Repeat, please, only the lines from the top of the data down to the line with "become functions passing"; include both of those lines.

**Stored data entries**
--- START ---
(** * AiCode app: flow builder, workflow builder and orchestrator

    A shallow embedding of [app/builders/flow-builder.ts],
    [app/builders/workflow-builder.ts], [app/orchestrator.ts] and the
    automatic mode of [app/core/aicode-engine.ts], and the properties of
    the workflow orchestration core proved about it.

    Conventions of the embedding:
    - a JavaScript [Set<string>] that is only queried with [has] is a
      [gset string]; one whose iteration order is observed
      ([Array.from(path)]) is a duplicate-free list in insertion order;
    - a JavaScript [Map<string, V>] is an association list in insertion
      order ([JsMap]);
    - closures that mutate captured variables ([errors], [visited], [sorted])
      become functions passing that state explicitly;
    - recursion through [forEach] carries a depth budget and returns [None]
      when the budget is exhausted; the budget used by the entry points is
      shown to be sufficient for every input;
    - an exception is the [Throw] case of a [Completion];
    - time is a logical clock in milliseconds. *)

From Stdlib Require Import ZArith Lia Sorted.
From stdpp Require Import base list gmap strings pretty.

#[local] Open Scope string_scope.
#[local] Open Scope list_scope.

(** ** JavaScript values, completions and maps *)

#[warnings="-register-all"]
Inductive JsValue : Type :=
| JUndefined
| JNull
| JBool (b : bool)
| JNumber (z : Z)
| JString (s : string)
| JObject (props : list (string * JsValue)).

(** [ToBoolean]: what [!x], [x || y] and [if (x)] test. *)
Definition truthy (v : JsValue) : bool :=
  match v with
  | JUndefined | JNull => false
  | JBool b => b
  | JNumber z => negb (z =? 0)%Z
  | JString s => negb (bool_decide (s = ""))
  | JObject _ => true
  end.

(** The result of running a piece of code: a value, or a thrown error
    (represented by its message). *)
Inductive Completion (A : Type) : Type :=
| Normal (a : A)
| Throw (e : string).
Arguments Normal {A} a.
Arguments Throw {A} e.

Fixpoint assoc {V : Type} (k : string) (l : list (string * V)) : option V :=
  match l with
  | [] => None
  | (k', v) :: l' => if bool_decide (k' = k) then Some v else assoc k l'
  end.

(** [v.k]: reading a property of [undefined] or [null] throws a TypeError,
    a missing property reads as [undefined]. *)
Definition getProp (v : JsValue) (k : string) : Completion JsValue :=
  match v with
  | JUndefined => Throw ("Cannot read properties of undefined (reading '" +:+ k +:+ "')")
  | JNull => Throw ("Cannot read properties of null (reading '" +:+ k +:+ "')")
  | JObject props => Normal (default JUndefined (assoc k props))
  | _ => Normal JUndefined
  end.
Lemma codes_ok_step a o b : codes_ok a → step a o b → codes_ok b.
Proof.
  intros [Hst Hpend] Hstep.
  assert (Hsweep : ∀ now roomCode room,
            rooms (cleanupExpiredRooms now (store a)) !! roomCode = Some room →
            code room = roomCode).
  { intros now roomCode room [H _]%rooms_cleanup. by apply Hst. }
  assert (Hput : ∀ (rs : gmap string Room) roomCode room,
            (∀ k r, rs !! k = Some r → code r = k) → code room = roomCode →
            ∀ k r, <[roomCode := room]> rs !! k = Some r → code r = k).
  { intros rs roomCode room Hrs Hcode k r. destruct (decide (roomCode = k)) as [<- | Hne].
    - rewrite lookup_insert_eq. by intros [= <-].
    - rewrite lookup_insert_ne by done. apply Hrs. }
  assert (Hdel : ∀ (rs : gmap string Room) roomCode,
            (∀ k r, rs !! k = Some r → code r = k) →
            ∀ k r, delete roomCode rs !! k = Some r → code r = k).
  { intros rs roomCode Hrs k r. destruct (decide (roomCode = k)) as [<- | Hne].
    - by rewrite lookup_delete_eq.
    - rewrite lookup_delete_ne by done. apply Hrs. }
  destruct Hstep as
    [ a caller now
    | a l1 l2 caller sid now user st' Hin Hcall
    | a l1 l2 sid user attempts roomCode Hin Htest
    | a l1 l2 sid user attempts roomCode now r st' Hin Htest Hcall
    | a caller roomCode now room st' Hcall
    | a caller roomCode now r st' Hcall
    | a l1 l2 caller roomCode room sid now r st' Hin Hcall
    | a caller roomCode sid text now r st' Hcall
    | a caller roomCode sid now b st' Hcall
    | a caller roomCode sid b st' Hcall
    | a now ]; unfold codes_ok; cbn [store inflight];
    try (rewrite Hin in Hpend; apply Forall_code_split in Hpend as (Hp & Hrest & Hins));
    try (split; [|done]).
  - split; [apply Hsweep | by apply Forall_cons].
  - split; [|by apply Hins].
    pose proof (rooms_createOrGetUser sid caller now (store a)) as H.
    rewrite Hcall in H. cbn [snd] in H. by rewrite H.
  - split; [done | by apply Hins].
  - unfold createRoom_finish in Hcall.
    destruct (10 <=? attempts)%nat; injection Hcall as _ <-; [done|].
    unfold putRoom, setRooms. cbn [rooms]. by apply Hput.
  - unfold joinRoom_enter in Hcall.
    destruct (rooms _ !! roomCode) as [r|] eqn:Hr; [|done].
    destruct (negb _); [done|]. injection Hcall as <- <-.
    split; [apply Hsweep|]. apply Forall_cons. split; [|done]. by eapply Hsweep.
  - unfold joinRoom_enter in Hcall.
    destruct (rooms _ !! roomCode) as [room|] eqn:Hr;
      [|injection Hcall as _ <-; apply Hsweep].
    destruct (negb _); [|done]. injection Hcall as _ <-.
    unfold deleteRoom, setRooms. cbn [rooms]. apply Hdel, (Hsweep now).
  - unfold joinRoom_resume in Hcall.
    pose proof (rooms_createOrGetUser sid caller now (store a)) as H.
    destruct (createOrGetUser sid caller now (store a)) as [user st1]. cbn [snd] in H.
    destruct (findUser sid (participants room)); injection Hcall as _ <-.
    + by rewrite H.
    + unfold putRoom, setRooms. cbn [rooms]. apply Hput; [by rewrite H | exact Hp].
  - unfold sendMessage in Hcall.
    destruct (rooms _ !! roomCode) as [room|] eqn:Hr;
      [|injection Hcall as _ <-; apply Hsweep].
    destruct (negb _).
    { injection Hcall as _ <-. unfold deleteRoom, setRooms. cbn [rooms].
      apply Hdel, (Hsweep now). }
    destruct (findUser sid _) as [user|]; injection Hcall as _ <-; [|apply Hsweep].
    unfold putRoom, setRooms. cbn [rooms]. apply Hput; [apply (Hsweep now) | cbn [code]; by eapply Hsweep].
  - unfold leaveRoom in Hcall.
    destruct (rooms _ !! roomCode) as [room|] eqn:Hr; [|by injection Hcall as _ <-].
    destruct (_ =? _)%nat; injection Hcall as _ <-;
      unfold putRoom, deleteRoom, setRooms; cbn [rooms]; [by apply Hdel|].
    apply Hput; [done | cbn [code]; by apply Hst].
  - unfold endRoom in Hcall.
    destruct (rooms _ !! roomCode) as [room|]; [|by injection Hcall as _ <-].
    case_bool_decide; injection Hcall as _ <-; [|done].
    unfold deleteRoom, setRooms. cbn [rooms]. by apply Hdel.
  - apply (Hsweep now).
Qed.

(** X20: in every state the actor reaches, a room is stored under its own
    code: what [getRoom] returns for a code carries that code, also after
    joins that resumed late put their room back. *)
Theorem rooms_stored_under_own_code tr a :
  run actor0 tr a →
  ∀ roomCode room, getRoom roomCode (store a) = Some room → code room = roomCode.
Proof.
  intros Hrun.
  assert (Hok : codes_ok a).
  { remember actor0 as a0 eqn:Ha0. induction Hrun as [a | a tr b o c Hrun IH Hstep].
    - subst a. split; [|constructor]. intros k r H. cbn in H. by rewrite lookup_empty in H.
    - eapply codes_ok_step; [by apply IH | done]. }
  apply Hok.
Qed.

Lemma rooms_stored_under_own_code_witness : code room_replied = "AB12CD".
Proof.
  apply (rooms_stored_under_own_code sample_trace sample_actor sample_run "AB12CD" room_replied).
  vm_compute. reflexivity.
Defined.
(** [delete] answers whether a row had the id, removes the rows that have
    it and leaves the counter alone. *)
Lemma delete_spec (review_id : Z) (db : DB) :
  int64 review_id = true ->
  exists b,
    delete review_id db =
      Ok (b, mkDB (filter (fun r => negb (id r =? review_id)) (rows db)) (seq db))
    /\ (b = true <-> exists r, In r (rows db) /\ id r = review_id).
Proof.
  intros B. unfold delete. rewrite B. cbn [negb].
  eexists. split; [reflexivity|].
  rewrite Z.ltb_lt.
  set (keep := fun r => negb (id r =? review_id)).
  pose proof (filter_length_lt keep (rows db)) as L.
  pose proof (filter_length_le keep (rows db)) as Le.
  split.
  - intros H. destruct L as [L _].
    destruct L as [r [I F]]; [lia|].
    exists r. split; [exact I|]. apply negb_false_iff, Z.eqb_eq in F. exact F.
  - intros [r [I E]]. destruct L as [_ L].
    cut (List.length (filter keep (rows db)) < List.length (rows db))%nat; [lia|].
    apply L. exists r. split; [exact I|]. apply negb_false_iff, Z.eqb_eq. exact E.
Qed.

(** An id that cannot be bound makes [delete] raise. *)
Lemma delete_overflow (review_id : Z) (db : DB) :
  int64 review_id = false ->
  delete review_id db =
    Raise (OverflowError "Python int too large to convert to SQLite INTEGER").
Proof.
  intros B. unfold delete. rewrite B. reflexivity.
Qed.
--- END ---
**EXERCISE RESULT**
(** * AiCode app: flow builder, workflow builder and orchestrator

    A shallow embedding of [app/builders/flow-builder.ts],
    [app/builders/workflow-builder.ts], [app/orchestrator.ts] and the
    automatic mode of [app/core/aicode-engine.ts], and the properties of
    the workflow orchestration core proved about it.

    Conventions of the embedding:
    - a JavaScript [Set<string>] that is only queried with [has] is a
      [gset string]; one whose iteration order is observed
      ([Array.from(path)]) is a duplicate-free list in insertion order;
    - a JavaScript [Map<string, V>] is an association list in insertion
      order ([JsMap]);
    - closures that mutate captured variables ([errors], [visited], [sorted])
      become functions passing that state explicitly;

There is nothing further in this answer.